Task instructions: Once you reach the line containing "Lemma vreg_range r", write out that line and every remaining line of the records exactly.

══ Records shown ══

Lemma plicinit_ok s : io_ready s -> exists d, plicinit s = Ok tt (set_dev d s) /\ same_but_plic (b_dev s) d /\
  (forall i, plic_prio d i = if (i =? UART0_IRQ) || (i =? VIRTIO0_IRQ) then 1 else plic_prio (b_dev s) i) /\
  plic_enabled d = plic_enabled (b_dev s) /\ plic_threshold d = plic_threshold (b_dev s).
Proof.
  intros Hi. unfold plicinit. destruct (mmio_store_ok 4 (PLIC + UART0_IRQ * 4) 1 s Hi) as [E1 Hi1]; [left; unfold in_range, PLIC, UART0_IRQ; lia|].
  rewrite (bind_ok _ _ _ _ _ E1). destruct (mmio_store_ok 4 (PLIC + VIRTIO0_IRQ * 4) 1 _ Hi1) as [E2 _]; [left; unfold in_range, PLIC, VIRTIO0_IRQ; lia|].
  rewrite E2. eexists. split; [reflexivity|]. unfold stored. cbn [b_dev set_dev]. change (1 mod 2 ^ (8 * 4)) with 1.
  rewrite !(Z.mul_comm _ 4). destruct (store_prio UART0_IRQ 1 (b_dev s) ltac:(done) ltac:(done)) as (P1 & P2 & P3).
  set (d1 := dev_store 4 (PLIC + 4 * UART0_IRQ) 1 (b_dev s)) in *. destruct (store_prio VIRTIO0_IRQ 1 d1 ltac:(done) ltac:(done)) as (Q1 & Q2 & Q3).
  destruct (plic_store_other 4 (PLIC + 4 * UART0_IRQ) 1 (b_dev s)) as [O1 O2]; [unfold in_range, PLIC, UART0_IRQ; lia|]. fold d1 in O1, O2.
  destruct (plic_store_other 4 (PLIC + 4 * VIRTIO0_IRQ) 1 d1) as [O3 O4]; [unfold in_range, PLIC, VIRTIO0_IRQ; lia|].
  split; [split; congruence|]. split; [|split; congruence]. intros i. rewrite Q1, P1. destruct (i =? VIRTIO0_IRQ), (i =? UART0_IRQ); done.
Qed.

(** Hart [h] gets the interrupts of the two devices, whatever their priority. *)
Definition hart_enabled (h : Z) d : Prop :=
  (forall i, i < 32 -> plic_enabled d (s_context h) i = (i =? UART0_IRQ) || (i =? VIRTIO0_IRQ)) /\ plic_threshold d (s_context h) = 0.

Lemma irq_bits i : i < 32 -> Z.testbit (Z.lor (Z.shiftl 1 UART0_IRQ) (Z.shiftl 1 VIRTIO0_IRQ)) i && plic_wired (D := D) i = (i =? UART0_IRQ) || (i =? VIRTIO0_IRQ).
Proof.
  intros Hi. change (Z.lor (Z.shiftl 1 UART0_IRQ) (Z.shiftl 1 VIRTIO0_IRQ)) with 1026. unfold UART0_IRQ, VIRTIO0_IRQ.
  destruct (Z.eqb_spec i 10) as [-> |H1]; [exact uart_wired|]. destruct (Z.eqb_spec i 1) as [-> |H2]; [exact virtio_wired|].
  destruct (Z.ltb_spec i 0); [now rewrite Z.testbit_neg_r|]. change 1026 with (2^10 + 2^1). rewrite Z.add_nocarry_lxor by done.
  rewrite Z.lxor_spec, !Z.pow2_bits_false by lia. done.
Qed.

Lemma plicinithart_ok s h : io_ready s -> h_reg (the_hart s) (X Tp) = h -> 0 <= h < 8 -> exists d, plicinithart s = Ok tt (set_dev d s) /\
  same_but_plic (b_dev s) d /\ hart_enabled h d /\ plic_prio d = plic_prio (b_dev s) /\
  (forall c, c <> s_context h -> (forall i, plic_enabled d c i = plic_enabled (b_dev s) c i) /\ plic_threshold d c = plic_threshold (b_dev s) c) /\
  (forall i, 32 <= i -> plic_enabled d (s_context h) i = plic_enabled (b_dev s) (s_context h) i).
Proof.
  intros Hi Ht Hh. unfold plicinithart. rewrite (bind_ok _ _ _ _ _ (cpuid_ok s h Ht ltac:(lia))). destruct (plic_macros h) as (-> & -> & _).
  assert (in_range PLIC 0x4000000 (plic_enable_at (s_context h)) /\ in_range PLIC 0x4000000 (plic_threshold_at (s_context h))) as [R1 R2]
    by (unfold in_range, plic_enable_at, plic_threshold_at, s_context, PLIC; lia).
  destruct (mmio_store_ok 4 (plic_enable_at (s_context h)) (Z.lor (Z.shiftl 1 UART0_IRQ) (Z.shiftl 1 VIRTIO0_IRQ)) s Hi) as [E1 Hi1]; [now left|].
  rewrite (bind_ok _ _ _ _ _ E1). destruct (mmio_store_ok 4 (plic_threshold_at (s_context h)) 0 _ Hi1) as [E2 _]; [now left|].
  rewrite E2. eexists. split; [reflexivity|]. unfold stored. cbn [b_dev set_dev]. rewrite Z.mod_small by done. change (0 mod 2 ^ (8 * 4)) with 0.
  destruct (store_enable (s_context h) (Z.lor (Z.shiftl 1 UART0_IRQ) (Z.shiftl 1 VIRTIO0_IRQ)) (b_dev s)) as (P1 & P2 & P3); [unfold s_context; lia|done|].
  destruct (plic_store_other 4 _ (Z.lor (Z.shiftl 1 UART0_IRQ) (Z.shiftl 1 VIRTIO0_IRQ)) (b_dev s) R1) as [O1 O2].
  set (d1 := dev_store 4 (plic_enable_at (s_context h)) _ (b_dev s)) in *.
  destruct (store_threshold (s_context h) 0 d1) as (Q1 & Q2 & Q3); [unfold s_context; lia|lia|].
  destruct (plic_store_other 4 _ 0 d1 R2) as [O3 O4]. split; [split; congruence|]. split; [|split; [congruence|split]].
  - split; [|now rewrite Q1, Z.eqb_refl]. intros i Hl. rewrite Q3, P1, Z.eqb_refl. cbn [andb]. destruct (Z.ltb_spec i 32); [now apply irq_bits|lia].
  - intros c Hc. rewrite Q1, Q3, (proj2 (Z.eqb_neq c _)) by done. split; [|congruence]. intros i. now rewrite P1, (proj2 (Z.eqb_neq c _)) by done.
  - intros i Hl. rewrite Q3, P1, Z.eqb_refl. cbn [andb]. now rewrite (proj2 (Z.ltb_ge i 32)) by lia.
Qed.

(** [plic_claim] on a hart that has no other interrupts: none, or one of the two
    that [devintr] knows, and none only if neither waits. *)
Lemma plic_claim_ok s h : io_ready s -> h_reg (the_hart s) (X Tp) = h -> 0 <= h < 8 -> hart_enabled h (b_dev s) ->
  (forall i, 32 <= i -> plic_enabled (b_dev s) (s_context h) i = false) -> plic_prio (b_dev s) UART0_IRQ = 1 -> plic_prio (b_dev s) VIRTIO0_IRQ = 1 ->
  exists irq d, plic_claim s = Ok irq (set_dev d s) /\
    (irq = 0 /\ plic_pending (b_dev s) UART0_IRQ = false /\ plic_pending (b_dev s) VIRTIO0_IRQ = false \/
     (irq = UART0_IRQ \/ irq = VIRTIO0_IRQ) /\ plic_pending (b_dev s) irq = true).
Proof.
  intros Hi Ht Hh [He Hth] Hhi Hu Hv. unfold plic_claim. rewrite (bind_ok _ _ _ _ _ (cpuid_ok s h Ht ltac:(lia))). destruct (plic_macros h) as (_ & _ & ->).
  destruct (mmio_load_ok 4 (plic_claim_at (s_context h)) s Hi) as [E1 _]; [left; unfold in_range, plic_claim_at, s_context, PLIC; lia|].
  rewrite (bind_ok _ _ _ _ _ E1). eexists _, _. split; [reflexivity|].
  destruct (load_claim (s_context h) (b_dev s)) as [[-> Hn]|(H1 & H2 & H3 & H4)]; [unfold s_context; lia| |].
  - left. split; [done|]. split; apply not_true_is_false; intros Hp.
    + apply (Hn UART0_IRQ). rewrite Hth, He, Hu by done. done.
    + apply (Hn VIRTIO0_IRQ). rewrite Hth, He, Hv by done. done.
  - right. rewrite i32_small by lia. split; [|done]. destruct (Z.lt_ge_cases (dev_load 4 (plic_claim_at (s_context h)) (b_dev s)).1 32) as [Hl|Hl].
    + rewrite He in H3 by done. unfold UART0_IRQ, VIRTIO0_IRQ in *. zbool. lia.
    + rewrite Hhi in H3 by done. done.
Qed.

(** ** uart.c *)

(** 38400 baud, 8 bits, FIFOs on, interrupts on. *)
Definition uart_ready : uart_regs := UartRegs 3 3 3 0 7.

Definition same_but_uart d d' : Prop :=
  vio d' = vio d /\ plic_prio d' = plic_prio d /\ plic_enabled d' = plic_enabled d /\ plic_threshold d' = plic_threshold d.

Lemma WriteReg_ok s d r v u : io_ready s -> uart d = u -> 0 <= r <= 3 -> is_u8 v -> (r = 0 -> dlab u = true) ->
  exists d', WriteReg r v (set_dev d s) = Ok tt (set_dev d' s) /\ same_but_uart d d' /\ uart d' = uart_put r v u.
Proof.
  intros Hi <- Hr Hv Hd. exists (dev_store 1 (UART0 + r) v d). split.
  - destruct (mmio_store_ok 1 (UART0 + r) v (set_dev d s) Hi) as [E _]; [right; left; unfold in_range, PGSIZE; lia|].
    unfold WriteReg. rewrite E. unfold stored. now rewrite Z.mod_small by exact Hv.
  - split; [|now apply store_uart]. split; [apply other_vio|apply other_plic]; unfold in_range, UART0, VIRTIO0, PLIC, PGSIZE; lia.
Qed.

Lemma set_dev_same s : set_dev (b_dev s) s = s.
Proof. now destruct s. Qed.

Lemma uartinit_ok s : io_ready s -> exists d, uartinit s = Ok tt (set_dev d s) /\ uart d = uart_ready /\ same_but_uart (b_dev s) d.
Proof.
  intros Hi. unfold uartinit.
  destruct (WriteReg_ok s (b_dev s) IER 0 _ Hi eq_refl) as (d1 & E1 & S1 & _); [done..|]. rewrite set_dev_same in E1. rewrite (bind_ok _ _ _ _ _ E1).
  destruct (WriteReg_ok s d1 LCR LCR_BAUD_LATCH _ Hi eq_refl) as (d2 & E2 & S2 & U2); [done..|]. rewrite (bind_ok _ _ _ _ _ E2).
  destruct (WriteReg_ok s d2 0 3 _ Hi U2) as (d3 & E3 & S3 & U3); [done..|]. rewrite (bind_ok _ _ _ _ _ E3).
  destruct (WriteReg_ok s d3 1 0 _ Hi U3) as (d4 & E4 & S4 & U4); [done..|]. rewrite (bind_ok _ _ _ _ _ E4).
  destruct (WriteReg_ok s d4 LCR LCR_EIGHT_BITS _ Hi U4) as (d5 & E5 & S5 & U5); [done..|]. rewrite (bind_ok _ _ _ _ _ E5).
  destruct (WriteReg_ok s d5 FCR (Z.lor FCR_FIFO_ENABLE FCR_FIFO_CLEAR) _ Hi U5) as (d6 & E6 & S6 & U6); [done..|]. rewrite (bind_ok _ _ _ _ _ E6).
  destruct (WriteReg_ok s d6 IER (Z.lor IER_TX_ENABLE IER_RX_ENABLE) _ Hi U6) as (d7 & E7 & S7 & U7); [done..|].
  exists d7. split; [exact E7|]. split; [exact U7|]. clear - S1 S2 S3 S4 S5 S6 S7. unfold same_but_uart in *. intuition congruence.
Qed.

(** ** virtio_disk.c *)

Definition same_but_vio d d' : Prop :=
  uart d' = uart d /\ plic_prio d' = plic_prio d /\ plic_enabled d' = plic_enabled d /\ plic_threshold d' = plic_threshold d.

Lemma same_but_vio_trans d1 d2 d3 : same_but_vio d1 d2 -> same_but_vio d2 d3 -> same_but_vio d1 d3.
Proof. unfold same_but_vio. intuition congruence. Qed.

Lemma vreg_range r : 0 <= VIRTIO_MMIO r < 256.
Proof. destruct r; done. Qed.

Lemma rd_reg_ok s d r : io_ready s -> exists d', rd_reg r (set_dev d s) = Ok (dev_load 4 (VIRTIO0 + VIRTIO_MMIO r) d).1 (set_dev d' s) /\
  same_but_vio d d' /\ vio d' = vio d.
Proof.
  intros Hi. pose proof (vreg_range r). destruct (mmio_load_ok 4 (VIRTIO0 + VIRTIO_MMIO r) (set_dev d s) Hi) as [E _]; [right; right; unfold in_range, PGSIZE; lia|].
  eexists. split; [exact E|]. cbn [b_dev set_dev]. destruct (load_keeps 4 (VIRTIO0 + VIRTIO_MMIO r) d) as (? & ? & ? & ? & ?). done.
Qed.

═══

Output of the exercise:
Lemma vreg_range r : 0 <= VIRTIO_MMIO r < 256.
Proof. destruct r; done. Qed.

Lemma rd_reg_ok s d r : io_ready s -> exists d', rd_reg r (set_dev d s) = Ok (dev_load 4 (VIRTIO0 + VIRTIO_MMIO r) d).1 (set_dev d' s) /\
  same_but_vio d d' /\ vio d' = vio d.
Proof.
  intros Hi. pose proof (vreg_range r). destruct (mmio_load_ok 4 (VIRTIO0 + VIRTIO_MMIO r) (set_dev d s) Hi) as [E _]; [right; right; unfold in_range, PGSIZE; lia|].
  eexists. split; [exact E|]. cbn [b_dev set_dev]. destruct (load_keeps 4 (VIRTIO0 + VIRTIO_MMIO r) d) as (? & ? & ? & ? & ?). done.
Qed.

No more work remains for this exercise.